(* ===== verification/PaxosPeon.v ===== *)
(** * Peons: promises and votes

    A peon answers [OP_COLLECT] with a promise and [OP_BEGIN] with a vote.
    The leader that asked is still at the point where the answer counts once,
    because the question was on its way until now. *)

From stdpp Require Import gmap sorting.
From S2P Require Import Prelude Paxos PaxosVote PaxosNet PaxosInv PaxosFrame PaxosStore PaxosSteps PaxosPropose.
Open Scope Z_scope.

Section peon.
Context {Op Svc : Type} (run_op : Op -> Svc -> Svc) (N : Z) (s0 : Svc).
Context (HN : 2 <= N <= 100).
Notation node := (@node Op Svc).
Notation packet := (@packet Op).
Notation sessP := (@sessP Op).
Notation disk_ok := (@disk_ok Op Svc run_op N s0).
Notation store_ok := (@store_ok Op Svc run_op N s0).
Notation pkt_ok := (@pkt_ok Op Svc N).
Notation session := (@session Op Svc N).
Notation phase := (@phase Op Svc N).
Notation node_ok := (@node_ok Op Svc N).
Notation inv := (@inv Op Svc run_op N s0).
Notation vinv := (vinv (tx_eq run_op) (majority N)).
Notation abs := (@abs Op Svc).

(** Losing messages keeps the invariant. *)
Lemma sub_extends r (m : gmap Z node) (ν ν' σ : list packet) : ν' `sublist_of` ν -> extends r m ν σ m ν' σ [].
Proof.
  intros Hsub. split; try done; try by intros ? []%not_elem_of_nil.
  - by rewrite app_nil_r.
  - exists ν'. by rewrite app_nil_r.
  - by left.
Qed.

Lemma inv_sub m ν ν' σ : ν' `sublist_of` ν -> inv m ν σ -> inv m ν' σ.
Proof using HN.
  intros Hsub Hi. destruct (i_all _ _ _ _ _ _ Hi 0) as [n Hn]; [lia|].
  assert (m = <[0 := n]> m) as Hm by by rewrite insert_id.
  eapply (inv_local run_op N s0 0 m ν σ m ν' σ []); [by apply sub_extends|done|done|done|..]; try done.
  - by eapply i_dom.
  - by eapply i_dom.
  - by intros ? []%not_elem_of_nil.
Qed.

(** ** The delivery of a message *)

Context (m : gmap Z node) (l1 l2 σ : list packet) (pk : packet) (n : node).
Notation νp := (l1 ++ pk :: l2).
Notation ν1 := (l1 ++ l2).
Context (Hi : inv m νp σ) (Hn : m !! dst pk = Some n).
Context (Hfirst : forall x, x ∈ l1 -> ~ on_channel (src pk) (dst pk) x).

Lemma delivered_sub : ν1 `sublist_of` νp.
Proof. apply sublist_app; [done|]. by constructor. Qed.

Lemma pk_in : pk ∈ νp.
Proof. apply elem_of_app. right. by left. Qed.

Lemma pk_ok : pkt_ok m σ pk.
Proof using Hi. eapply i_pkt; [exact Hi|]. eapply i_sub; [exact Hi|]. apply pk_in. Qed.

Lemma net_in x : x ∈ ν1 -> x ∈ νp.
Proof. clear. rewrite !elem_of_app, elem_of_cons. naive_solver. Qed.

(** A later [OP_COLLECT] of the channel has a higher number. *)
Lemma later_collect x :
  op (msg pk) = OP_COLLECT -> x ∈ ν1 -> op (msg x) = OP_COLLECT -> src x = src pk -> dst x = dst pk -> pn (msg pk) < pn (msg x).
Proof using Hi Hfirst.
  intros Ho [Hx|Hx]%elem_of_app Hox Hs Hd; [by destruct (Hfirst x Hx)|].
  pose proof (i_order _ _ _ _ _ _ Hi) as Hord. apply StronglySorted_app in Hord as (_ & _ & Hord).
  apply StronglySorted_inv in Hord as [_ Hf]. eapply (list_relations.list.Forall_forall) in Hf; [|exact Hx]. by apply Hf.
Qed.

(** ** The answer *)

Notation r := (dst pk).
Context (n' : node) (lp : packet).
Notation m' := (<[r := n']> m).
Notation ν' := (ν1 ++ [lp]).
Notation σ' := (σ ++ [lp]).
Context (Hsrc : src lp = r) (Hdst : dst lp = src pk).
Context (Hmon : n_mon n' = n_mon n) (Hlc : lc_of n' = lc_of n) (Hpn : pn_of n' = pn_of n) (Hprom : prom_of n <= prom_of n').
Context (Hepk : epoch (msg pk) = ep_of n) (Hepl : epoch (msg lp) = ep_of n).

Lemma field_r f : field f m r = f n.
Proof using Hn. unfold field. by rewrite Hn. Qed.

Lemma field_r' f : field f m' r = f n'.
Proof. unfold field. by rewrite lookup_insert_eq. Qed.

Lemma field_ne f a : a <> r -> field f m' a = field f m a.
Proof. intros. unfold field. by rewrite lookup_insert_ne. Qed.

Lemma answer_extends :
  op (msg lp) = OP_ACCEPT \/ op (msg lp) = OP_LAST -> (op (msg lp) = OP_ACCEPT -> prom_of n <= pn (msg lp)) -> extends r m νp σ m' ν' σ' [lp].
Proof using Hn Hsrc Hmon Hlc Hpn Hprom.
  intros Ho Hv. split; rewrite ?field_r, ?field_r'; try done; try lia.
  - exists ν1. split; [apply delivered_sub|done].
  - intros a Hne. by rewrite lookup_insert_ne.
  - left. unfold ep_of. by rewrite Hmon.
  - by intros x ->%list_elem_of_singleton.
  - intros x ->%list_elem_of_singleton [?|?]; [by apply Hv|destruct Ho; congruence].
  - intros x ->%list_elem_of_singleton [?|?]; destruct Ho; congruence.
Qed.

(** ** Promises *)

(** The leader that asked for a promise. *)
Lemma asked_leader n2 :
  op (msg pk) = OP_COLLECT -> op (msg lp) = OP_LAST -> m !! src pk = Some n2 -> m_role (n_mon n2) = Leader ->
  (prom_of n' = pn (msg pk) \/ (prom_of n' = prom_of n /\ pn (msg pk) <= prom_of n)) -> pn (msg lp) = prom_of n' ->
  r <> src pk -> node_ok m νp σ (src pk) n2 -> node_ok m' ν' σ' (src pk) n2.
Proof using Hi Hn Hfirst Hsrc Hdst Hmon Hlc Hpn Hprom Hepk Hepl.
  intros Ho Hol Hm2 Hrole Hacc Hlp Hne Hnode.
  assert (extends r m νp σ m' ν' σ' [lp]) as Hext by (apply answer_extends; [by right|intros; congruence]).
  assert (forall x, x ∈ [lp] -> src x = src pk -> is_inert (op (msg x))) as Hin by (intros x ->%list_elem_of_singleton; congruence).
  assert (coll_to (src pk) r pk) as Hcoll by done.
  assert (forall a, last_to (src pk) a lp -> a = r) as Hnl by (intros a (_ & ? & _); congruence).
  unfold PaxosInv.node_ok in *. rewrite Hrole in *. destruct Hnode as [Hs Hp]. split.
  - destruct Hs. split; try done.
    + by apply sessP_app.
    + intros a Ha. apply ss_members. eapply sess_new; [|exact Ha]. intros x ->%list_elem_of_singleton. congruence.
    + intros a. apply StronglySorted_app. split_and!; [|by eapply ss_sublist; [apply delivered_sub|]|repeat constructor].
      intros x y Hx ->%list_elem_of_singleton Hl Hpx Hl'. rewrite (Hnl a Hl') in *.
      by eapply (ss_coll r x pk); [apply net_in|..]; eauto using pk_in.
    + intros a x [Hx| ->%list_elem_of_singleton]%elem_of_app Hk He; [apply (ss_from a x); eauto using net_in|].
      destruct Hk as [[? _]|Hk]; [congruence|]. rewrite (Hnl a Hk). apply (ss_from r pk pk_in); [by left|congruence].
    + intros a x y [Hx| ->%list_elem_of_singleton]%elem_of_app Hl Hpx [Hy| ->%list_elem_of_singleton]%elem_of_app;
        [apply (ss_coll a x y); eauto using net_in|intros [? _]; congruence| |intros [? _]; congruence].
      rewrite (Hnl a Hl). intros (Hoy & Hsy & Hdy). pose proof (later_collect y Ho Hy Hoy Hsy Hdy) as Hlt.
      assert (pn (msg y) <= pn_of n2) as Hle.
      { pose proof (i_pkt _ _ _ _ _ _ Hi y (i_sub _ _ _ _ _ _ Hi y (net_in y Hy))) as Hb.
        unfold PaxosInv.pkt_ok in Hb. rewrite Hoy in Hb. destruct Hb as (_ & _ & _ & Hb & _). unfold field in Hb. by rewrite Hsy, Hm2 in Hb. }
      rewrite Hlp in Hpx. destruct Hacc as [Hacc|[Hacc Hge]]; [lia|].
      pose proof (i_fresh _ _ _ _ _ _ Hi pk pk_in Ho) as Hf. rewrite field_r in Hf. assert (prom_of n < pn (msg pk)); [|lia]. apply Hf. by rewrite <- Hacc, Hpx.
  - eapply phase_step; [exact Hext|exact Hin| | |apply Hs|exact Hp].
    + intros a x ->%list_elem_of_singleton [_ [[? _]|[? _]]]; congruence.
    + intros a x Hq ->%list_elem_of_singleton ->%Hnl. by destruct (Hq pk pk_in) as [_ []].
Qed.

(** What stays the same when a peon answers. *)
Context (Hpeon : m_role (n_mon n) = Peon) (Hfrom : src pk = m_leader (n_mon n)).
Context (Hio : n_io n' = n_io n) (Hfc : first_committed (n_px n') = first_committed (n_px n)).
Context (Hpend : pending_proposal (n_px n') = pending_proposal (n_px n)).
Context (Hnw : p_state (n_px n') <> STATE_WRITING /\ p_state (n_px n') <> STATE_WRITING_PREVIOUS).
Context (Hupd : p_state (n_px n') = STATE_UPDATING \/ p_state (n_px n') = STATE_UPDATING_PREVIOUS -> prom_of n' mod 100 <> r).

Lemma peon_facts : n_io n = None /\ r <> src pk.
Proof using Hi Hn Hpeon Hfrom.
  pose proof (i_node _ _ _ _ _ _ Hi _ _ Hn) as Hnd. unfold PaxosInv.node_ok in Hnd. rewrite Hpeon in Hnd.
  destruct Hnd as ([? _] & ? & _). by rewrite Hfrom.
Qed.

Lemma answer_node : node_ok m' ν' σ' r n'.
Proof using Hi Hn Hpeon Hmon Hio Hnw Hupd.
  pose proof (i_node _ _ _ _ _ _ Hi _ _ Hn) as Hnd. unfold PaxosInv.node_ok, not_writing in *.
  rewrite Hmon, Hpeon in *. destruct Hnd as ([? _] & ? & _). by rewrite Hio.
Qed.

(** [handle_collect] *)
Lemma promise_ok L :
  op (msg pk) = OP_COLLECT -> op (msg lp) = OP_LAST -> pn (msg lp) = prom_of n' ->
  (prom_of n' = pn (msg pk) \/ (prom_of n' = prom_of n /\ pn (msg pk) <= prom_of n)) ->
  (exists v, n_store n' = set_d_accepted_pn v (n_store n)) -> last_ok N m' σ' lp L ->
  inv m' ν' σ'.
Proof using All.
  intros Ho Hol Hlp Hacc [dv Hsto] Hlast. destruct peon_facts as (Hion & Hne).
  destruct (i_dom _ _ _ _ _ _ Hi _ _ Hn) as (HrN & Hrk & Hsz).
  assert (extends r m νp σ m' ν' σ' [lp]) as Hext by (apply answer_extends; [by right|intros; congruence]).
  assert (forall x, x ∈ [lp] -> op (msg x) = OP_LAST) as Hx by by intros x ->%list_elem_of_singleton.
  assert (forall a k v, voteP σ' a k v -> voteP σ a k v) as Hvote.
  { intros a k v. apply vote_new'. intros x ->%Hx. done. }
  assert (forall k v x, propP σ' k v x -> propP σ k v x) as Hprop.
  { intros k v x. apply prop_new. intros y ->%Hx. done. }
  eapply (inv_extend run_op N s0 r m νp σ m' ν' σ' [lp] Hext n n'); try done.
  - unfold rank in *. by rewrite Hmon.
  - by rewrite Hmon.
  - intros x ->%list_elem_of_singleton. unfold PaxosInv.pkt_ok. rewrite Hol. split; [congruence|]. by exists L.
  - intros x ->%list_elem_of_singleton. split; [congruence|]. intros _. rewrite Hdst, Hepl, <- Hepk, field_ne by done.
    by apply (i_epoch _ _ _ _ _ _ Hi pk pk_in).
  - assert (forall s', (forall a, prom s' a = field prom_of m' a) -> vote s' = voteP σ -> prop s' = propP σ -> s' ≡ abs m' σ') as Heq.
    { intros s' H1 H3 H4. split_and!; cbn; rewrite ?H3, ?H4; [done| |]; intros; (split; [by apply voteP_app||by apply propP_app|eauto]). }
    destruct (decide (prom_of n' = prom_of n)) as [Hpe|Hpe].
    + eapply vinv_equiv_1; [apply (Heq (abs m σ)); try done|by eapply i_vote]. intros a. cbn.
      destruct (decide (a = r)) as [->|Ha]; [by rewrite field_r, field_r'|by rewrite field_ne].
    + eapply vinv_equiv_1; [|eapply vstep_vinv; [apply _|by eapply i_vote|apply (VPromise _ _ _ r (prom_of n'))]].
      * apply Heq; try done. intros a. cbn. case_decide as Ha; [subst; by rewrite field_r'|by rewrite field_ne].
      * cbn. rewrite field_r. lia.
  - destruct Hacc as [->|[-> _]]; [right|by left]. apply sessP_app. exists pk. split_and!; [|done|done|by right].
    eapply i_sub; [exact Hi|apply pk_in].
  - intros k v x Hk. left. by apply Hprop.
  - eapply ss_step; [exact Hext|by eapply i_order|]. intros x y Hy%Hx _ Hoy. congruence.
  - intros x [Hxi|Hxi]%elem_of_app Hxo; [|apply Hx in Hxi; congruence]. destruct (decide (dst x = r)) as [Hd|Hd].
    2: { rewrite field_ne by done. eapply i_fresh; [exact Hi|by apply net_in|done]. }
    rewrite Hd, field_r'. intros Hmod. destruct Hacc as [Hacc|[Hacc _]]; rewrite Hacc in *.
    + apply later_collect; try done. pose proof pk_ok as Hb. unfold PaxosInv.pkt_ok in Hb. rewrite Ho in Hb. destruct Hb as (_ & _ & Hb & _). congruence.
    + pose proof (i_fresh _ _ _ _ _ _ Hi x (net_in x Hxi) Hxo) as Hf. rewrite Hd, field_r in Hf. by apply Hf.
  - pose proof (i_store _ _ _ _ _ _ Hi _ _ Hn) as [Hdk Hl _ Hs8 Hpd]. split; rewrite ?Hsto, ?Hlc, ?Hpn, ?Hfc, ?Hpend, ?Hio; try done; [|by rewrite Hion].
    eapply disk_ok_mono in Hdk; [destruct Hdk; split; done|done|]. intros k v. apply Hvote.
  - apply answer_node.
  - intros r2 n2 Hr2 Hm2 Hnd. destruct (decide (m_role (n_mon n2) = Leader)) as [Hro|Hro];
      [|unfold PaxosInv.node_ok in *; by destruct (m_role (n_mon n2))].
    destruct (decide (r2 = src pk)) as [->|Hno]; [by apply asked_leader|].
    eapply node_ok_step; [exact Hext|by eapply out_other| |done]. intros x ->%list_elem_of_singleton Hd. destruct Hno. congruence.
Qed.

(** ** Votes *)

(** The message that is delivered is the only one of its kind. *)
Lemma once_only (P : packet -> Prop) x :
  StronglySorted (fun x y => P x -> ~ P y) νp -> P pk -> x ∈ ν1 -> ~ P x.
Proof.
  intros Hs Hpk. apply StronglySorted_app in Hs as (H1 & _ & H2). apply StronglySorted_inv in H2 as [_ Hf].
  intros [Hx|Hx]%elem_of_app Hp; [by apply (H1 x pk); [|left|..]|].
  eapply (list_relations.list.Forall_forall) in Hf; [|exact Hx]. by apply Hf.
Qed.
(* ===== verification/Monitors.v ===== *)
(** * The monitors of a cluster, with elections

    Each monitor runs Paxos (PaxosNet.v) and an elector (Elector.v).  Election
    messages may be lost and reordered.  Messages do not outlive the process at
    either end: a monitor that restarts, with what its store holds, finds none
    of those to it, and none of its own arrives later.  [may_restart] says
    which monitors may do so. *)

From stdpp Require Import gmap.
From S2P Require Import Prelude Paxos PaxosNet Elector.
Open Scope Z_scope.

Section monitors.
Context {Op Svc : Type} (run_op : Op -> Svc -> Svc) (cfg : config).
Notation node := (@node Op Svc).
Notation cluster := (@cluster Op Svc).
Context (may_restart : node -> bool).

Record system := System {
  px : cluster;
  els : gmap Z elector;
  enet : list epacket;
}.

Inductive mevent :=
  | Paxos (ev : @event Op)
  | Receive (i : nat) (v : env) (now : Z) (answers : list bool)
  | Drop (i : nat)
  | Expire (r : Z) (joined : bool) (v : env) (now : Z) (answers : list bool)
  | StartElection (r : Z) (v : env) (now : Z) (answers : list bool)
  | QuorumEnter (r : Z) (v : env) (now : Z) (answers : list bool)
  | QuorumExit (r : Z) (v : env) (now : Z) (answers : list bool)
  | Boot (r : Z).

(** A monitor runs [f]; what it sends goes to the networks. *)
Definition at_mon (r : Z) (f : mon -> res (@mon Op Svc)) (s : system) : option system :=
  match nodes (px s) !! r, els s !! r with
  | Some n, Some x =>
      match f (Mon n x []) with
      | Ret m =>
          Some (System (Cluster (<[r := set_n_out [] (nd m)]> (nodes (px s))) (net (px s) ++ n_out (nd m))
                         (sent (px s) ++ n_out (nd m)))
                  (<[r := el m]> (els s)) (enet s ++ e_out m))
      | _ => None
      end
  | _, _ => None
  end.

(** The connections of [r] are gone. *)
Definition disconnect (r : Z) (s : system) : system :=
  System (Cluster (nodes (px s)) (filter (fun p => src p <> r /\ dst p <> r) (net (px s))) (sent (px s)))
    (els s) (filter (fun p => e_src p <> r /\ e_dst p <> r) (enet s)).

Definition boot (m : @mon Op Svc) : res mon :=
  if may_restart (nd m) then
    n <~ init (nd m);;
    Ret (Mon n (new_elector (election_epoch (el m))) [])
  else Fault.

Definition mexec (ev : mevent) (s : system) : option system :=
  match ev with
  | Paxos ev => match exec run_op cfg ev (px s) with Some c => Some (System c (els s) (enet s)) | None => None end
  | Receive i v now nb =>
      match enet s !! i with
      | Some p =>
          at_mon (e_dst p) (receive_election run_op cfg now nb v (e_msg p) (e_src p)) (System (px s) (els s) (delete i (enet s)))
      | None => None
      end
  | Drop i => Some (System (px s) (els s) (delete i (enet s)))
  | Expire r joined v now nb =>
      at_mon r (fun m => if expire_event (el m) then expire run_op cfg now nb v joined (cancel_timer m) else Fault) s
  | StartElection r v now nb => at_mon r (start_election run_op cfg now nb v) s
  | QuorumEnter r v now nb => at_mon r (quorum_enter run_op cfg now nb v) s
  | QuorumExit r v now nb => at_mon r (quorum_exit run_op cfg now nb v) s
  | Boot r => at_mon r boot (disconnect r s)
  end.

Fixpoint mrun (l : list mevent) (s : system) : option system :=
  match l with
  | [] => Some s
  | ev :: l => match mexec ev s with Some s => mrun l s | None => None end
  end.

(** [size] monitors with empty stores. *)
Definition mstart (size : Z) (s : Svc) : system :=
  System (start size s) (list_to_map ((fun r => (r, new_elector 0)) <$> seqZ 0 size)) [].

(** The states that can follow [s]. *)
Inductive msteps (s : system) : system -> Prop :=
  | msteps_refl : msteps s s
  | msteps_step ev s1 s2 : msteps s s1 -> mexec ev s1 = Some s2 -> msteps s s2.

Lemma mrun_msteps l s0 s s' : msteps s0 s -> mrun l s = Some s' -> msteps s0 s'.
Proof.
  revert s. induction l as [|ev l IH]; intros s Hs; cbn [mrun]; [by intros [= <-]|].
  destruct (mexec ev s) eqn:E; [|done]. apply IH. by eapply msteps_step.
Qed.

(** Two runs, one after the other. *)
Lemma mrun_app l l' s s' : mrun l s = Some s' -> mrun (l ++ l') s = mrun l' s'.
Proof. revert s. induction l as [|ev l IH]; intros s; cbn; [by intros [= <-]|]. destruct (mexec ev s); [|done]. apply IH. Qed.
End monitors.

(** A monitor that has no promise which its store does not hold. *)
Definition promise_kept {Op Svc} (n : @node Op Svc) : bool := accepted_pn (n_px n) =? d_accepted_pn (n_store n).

WHAT NEEDS TO BE DONE: Throughout the data above, copy all lines where the word "stdpp" is found.

THE ANSWER:
From stdpp Require Import gmap sorting.
From stdpp Require Import gmap.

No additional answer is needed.